[Start of section]

(** * Public-transport delay reports: alignment and aggregation engine

    A shallow embedding of the two report scripts of the repository,

    - [export_pt_delay_excel.py]  (stop-delay mode, module [ExportPtDelay]), and
    - [get_table_of_old_methode.py] (vehicle-duration mode, module [OldMethod]),

    together with the properties their specification states about them and
    further properties of file names, discovery, rows and messages.

    Conventions of the embedding.

    - A Python [float] is a value of a type [F] carrying the operations the
      scripts use (class [Scalar]).  The instance [IEEE] is IEEE binary64
      (Rocq's primitive floats, the arithmetic CPython runs).  Structural
      theorems hold for every instance; statements that depend on the
      arithmetic are made for IEEE binary64, and where the reading of
      [float(s)] does not matter, for every reading of it
      ([IEEE.with_float]).
    - A Python [str] is a string of characters with code points below 256
      (a [str] with other characters is outside the embedding).  On these
      the class [\d] of the two file-name patterns and [int] know the ASCII
      digits only, [isdigit] knows the three superscript digits as well, and
      [lower] changes the ASCII and the Latin-1 capitals.
    - A Python [dict] is an association list with distinct keys, in insertion
      order (the order [items()] yields).
    - The XML library, the file system and pandas are outside the repository:
      they are fields of the records [World] and [Pandas].  The simulation
      directory exists and the workbook can be written.
    - [print] appends a line to the returned standard output; [SystemExit] is
      a value of the returned outcome.
    - The scripts are given twice.  [ExportPtDelay] and [OldMethod] are the
      runs in which the parser raises or returns a root element and the
      workbook is closed with a sheet in it; they say what the dicts, rows,
      sheets and lines of such a run are.  [ExportPtDelayExc] and
      [OldMethodExc] add the two uncaught exceptions of the scripts (a tree
      without root from lxml, a workbook closed without a sheet); statements
      on exit status and on whether a run is stopped are made on these. *)

From Stdlib Require Import String Ascii ZArith Bool Lia Arith List.
From Stdlib Require Import Permutation Sorted DecimalString DecimalPos DecimalZ.
From Stdlib Require Import Floats.
Import ListNotations.

#[local] Open Scope string_scope.
#[local] Open Scope Z_scope.
#[local] Set Warnings "-inexact-float,-register-all".

(* ------------------------------------------------------------------ *)
(** ** Python scalars *)

(** The operations on [float] that occur in the two scripts. *)
Class Scalar (F : Type) : Type := {
  f0 : F;                                   (* 0.0, float(), and the int 0 of [dur <= 0] *)
  fadd : F -> F -> F;                       (* a + b *)
  fsub : F -> F -> F;                       (* a - b *)
  fmul : F -> F -> F;                       (* a * b (inside pandas only) *)
  fdiv : F -> F -> F;                       (* a / b *)
  flt : F -> F -> bool;                     (* a < b *)
  fle : F -> F -> bool;                     (* a <= b *)
  of_int : Z -> F;                          (* int operand of a float operation *)
  float_of_string : string -> option F      (* float(s); None is ValueError *)
}.

(* ------------------------------------------------------------------ *)
(** ** Python lists, strings and dicts *)

(** [range(lo, hi)] over the integers. *)
Definition range (lo hi : Z) : list Z :=
  map (fun i => lo + Z.of_nat i) (seq 0 (Z.to_nat (hi - lo))).

(** [range(lo, hi, step)] for a positive step. *)
Definition range_step (lo hi step : Z) : list Z :=
  map (fun i => lo + step * Z.of_nat i) (seq 0 (Z.to_nat ((hi - lo + step - 1) / step))).

(** Insertion of [x] behind every element it is not smaller than. *)
Fixpoint insort {A : Type} (lt : A -> A -> bool) (x : A) (l : list A) : list A :=
  match l with
  | [] => [x]
  | y :: l' => if lt x y then x :: l else y :: insort lt x l'
  end.

(** [list.sort()] and [sorted()]: a stable sort that compares with [<] only.
    On elements that [<] orders totally every stable sort returns this
    list.  With incomparable elements (NaN) CPython's algorithm can leave
    another arrangement (the delays 2, nan, 1 stay as they are); of such a
    list the statements below use only that it is a rearrangement, and the
    two that are evaluated, nan before 0.5 and nan before 1.0, are left as
    they are by CPython and by this function alike. *)
Definition sort_by {A : Type} (lt : A -> A -> bool) (l : list A) : list A :=
  fold_left (fun acc x => insort lt x acc) l [].

(** [str(n)] for an int. *)
Definition str_of_Z (z : Z) : string := NilZero.string_of_int (Z.to_int z).

Definition is_digit (c : ascii) : bool :=
  let n := nat_of_ascii c in (48 <=? n)%nat && (n <=? 57)%nat.

(** The maximal prefix of decimal digits, and the rest. *)
Fixpoint span_digits (s : string) : string * string :=
  match s with
  | String c s' =>
      if is_digit c then let (d, r) := span_digits s' in (String c d, r)
      else (EmptyString, s)
  | EmptyString => (EmptyString, EmptyString)
  end.

(** [int(s)] for a string of decimal digits. *)
Definition int_of_digits (s : string) : Z :=
  fold_left (fun acc c => 10 * acc + (Z.of_nat (nat_of_ascii c) - 48)) (list_ascii_of_string s) 0.

(** [s.removeprefix]-like test: the rest of [s] behind [p], when [s] starts with [p]. *)
Fixpoint strip_prefix (p s : string) : option string :=
  match p, s with
  | EmptyString, _ => Some s
  | String a p', String b s' => if Ascii.eqb a b then strip_prefix p' s' else None
  | String _ _, EmptyString => None
  end.

Definition newline : string := String (ascii_of_nat 10) EmptyString.

(** Where [$] matches: at the end, or before a newline that ends the string. *)
Definition at_dollar (s : string) : bool :=
  String.eqb s "" || String.eqb s newline.

Fixpoint has_newline (s : string) : bool :=
  match s with
  | EmptyString => false
  | String c s' => Ascii.eqb c (ascii_of_nat 10) || has_newline s'
  end.

(** [sub in s]. *)
Fixpoint contains (sub s : string) : bool :=
  match strip_prefix sub s with
  | Some _ => true
  | None => match s with
            | EmptyString => false
            | String _ s' => contains sub s'
            end
  end.

(** [c.lower()]: the capitals A-Z, and those of Latin-1 (192-222 but the
    multiplication sign 215), lie 32 below their small letters. *)
Definition lower_char (c : ascii) : ascii :=
  let n := nat_of_ascii c in
  if ((65 <=? n)%nat && (n <=? 90)%nat)
     || ((192 <=? n)%nat && (n <=? 222)%nat && negb (n =? 215)%nat)
  then ascii_of_nat (n + 32) else c.

(** [s.lower()]. *)
Fixpoint lower (s : string) : string :=
  match s with
  | EmptyString => EmptyString
  | String c s' => String (lower_char c) (lower s')
  end.

(** [c.isdigit()]: a decimal digit, or one of the superscripts 2, 3 and 1
    (178, 179, 185), which [\d] and [int] do not take. *)
Definition is_str_digit (c : ascii) : bool :=
  let n := nat_of_ascii c in
  is_digit c || (n =? 178)%nat || (n =? 179)%nat || (n =? 185)%nat.

(** [s.isdigit()]: non-empty and digits only. *)
Definition isdigit (s : string) : bool :=
  negb (String.eqb s "") && forallb is_str_digit (list_ascii_of_string s).

(** [os.path.join(a, b)] on POSIX. *)
Definition path_join (a b : string) : string :=
  match strip_prefix "/" b with
  | Some _ => b
  | None =>
      if String.eqb a "" then b
      else match String.get (Nat.pred (String.length a)) a with
           | Some c => if Ascii.eqb c "/"%char then a ++ b else a ++ "/" ++ b
           | None => a ++ "/" ++ b
           end
  end.

(** Keys of a dict: a type with a boolean equality that decides [=]. *)
Class Key (K : Type) : Type := {
  keqb : K -> K -> bool;
  keqb_spec : forall x y, keqb x y = true <-> x = y
}.

#[export] Instance Key_string : Key string :=
  {| keqb := String.eqb; keqb_spec := String.eqb_eq |}.

#[export] Instance Key_Z : Key Z :=
  {| keqb := Z.eqb; keqb_spec := Z.eqb_eq |}.

Definition dict (K V : Type) : Type := list (K * V).

(** [d.get(k)]. *)
Fixpoint dict_get {K V : Type} `{Key K} (k : K) (d : dict K V) : option V :=
  match d with
  | [] => None
  | (k', v) :: d' => if keqb k' k then Some v else dict_get k d'
  end.

(** [d[k] = f(d.get(k))]: an existing key keeps its place, a new key goes last. *)
Fixpoint dict_upd {K V : Type} `{Key K} (k : K) (f : option V -> V) (d : dict K V) : dict K V :=
  match d with
  | [] => [(k, f None)]
  | (k', v) :: d' =>
      if keqb k' k then (k', f (Some v)) :: d' else (k', v) :: dict_upd k f d'
  end.

(** [d[k] = v]. *)
Definition dict_set {K V : Type} `{Key K} (k : K) (v : V) (d : dict K V) : dict K V :=
  dict_upd k (fun _ => v) d.

(** [d[k].append(x)] for [d = defaultdict(list)]. *)
Definition dict_append {K V : Type} `{Key K} (k : K) (x : V) (d : dict K (list V)) : dict K (list V) :=
  dict_upd k (fun o => match o with Some l => (l ++ [x])%list | None => [x] end) d.

Definition keys {K V : Type} (d : dict K V) : list K := map fst d.

(** Truth value of an [Optional[str]]: neither [None] nor empty. *)
Definition truthy (o : option string) : bool :=
  match o with
  | Some s => negb (String.eqb s "")
  | None => false
  end.

(** [a or b] on [Optional[str]]. *)
Definition py_or (a b : option string) : option string :=
  if truthy a then a else b.

(** [str(path)] inside an f-string, for a path that may be [None]. *)
Definition str_of_path (p : option string) : string :=
  match p with
  | Some s => s
  | None => "None"
  end.

(* ------------------------------------------------------------------ *)
(** ** XML trees and the outside world *)

Inductive element : Type :=
  Element (tag : string) (attrib : dict string string) (children : list element).

Definition tag_of (e : element) : string := let (t, _, _) := e in t.
Definition attrib_of (e : element) : dict string string := let (_, a, _) := e in a.

(** [el.attrib.get(name)]. *)
Definition attr (name : string) (e : element) : option string :=
  dict_get name (attrib_of e).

[End of section]

From the data above, output exactly the lines between the one containing "(** ** Python scalars *)" and the one containing "(** ** Python lists, strings and dicts *)", counting both of them.

▸ **Answer to the exercise**:
(** ** Python scalars *)

(** The operations on [float] that occur in the two scripts. *)
Class Scalar (F : Type) : Type := {
  f0 : F;                                   (* 0.0, float(), and the int 0 of [dur <= 0] *)
  fadd : F -> F -> F;                       (* a + b *)
  fsub : F -> F -> F;                       (* a - b *)
  fmul : F -> F -> F;                       (* a * b (inside pandas only) *)
  fdiv : F -> F -> F;                       (* a / b *)
  flt : F -> F -> bool;                     (* a < b *)
  fle : F -> F -> bool;                     (* a <= b *)
  of_int : Z -> F;                          (* int operand of a float operation *)
  float_of_string : string -> option F      (* float(s); None is ValueError *)
}.

(* ------------------------------------------------------------------ *)
(** ** Python lists, strings and dicts *)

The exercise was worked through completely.